Picnic Literario

Al finalizar la Cuenteada, nos ubicamos en otra parte de la plaza Vicente López y Planes para hacer el Picnic Literario, una actividad que compartimos con los jóvenes. En esta ocasión hubo variedad de lecturas y recomendaciones. Le dimos un especial lugar a la poesía y hemos puesto a disposición algunos libros para regalar a nuestras visitas, como Pizarnik y Whitman. Hablamos de muchas cosas y, sobre todo, compartimos recuerdos en torno a ciertas lecturas. Cecilia, por ejemplo, nos recitó un poema de Fontanarrosa “A veces pienso…”, ella recordaba haberlo leído de adolescente en una revista de Humor gráfico.
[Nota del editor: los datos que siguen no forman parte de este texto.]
(** * SmartReachAgent: the reply lifecycle engine

    A shallow embedding of [responder_agent.py] (manual-handling window,
    draft post-processing, the processing pass over the pending queue) and of
    [read_reply_tracker.py]'s [build_or_query], with the properties the
    specification states about them.

    Conventions.
    - Python [str] values are [string]s; [in], [split], [strip], [lower] and
      [title] are written out on them (ASCII case rules).
    - A naive [datetime] is the number of microseconds since
      0001-01-01T00:00:00, a [Z]; [timedelta(hours=h)] is [h * 3600 * 10^6].
    - A text file is [option string] ([None]: the file does not exist), a JSON
      store is [option (list _)] ([None]: missing or undecodable, which
      [load_json_file] turns into the empty list).
    - What lies outside the program (the wall clock, the model behind
      [Runner.run], the SMTP server) is an environment of oracles indexed by a
      call counter kept in the world.
    - A message is built before it is sent: the check the standard library
      makes of a header value when it is assigned is written out, since the
      Subject of a response is the customer's. *)

From Stdlib Require Import ZArith List String Ascii Bool Lia Permutation Arith.
From Equations Require Import Equations.
Import ListNotations.

Local Open Scope string_scope.
Local Open Scope Z_scope.

(** ** Python string operations used by the source *)

Module PyStr.
Definition LF : ascii := "010"%char.
Definition CR : ascii := "013"%char.

(** [needle in hay] *)
Fixpoint str_in (needle hay : string) : bool :=
  if String.prefix needle hay then true
  else match hay with
       | EmptyString => false
       | String _ rest => str_in needle rest
       end.

(** [s.split(sep)] for a non-empty separator: [skip] counts the characters
    of a separator occurrence still to be dropped, [cur] is the field being
    read, reversed. *)
Fixpoint rev_string (acc s : string) : string :=
  match s with
  | EmptyString => acc
  | String c rest => rev_string (String c acc) rest
  end.

Fixpoint split_go (sep : string) (skip : nat) (cur : string) (s : string)
  : list string :=
  match s with
  | EmptyString => [rev_string "" cur]
  | String c rest =>
      match skip with
      | S k => split_go sep k cur rest
      | O =>
          if String.prefix sep s
          then rev_string "" cur :: split_go sep (String.length sep - 1) "" rest
          else split_go sep O (String c cur) rest
      end
  end.

Definition split (sep s : string) : list string := split_go sep O "" s.

(** ASCII white space as [str.strip()] sees it. *)
Definition is_space (c : ascii) : bool :=
  let n := nat_of_ascii c in
  ((9 <=? n) && (n <=? 13) || (28 <=? n) && (n <=? 32))%nat.

Fixpoint lstrip (s : string) : string :=
  match s with
  | EmptyString => EmptyString
  | String c rest => if is_space c then lstrip rest else s
  end.

Definition strip (s : string) : string :=
  rev_string "" (lstrip (rev_string "" (lstrip s))).

Definition is_upper (c : ascii) : bool :=
  let n := nat_of_ascii c in ((65 <=? n) && (n <=? 90))%nat.
Definition is_lower (c : ascii) : bool :=
  let n := nat_of_ascii c in ((97 <=? n) && (n <=? 122))%nat.
Definition to_lower (c : ascii) : ascii :=
  if is_upper c then ascii_of_nat (nat_of_ascii c + 32) else c.
Definition to_upper (c : ascii) : ascii :=
  if is_lower c then ascii_of_nat (nat_of_ascii c - 32) else c.

Fixpoint lower (s : string) : string :=
  match s with
  | EmptyString => EmptyString
  | String c rest => String (to_lower c) (lower rest)
  end.

(** [s.title()]: the first cased character of every run of letters in upper
    case, the others in lower case. *)
Fixpoint title_go (in_word : bool) (s : string) : string :=
  match s with
  | EmptyString => EmptyString
  | String c rest =>
      let cased := is_upper c || is_lower c in
      String (if in_word then to_lower c else to_upper c) (title_go cased rest)
  end.

Definition title (s : string) : string := title_go false s.

(** [f.readlines()] on a file opened in text mode: universal newlines, every
    line but possibly the last ends in a line feed. *)
Fixpoint readlines (s : string) : list string :=
  match s with
  | EmptyString => []
  | String c rest =>
      if Ascii.eqb c LF then String LF "" :: readlines rest
      else if Ascii.eqb c CR then
        match rest with
        | String c' rest' =>
            if Ascii.eqb c' LF then String LF "" :: readlines rest'
            else String LF "" :: readlines rest
        | EmptyString => [String LF ""]
        end
      else match readlines rest with
           | [] => [String c ""]
           | l :: ls => String c l :: ls
           end
  end.

(** The length of the line boundary [s] starts with, as [str.splitlines]
    knows them: CR LF, LF, VT, FF, CR, FS, GS, RS and, in UTF-8 text, NEL
    (U+0085), LS (U+2028) and PS (U+2029); [0] when it starts with none. *)
Definition boundary (s : string) : nat :=
  match s with
  | EmptyString => 0
  | String c rest =>
      let n := nat_of_ascii c in
      if (n =? 13)%nat then
        match rest with
        | String d _ => if Ascii.eqb d LF then 2 else 1
        | EmptyString => 1
        end
      else if ((10 <=? n) && (n <=? 12) || (28 <=? n) && (n <=? 30))%nat then 1
      else if (n =? 194)%nat then
        match rest with
        | String d _ => if (nat_of_ascii d =? 133)%nat then 2 else 0
        | EmptyString => 0
        end
      else if (n =? 226)%nat then
        match rest with
        | String d (String e _) =>
            if ((nat_of_ascii d =? 128)
                && ((nat_of_ascii e =? 168) || (nat_of_ascii e =? 169)))%nat
            then 3 else 0
        | _ => 0
        end
      else 0
  end.

(** [s.splitlines()]: [skip] counts the characters of a boundary still to be
    dropped, [cur] is the line being read, reversed; a text that ends in a
    boundary has no empty last line. *)
Fixpoint splitlines_go (skip : nat) (cur : string) (s : string) : list string :=
  match s with
  | EmptyString =>
      match cur with
      | EmptyString => []
      | String _ _ => [rev_string "" cur]
      end
  | String c rest =>
      match skip with
      | S k => splitlines_go k cur rest
      | O =>
          match boundary s with
          | O => splitlines_go O (String c cur) rest
          | S k => rev_string "" cur :: splitlines_go k "" rest
          end
      end
  end.

Definition splitlines (s : string) : list string := splitlines_go O "" s.

(** No character of [s] ends a line. *)
Fixpoint single_line (s : string) : bool :=
  match s with
  | EmptyString => true
  | String c rest =>
      negb (Ascii.eqb c LF) && negb (Ascii.eqb c CR) && single_line rest
  end.

(** [s] is empty or its last character is a line feed: the next write to the
    file starts a line of its own. *)
Fixpoint line_terminated (s : string) : bool :=
  match s with
  | EmptyString => true
  | String c EmptyString => Ascii.eqb c LF
  | String _ rest => line_terminated rest
  end.

(** [c] does not occur in [s]. *)
Fixpoint free_of (c : ascii) (s : string) : bool :=
  match s with
  | EmptyString => true
  | String d rest => negb (Ascii.eqb d c) && free_of c rest
  end.

End PyStr.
Victoria, una de nuestras invitadas, lo buscó en el celular para ver si encontraba la fuente y lo curioso es que lo encontramos en un blog, por alguien que también lo sabía recitar, que lo había leído en la misma revista en el ‘72 y lo transcribió para dejarlo plasmado en algún lado. Yo se los dejo aquí:

A veces pienso
no es tan difícil de que esto ocurra
pienso en las cosas que se han perdido
sin yo notarlas, sin yo notarlas
que se han perdido
Fueron quedando
algo pequeñas y retrasadas
aquellas cosas
Basta pensarlas
pero no mucho
Basta fijarse
cuando uno anda
en las pavadas tontas y quietas
tontas pavadas
que los caminos ponen delante
a los que andan
Y vuelven solas,
aquellas cosas
incluso algunas muy tonterías
muy pocas cosas.

Silvina nos trajo “La guarida del pez” y “Entre diálogos de seda y sauces en oración” (haikus) de Susana Boveda. Silvina nos mostró lo cambios que tuvo la tapa de “La guarida del pez”, reflexionamos sobre el título del libro de haikus y nos leyó algunos. Con las jóvenes invitadas se habló un poco de todo. La importancia de la lectura desde la infancia. La escritura juvenil y su proceso. Volvimos a John Green, Alejandra nos trajo “Inevitable desastre” de McGuire y comentamos sobre novelas de ese estilo. Sin duda, los policiales también fueron centrales en nuestra charla: Conan Doyle, nunca se dejará de leer. Graciela nos regaló la lectura de dos poemas de Hugo Mujica, hermosos. Emiliano habló de Cortázar, Yanina ya tiene varios libros en su lista para leer (como suele pasar cada vez que hacemos esto) y Daniela, entre tantos que trajo (Darío, Baudelaire, Pizarnik…) leyó “La caricia perdida” de Alfonsina Storni, incluido en la primer antología que compró sola en una librería cuando era chica y que marcó el inicio de su admiración por la poetiza. Como cierre, se llevaron todos un “Carpe Diem” (Whitman) de recuerdo. El picnic es una grata experiencia para todos, un rato muy agradable entre gente curiosa por los libros. Siempre es un buen lugar para intercambiar mucho más que lecturas.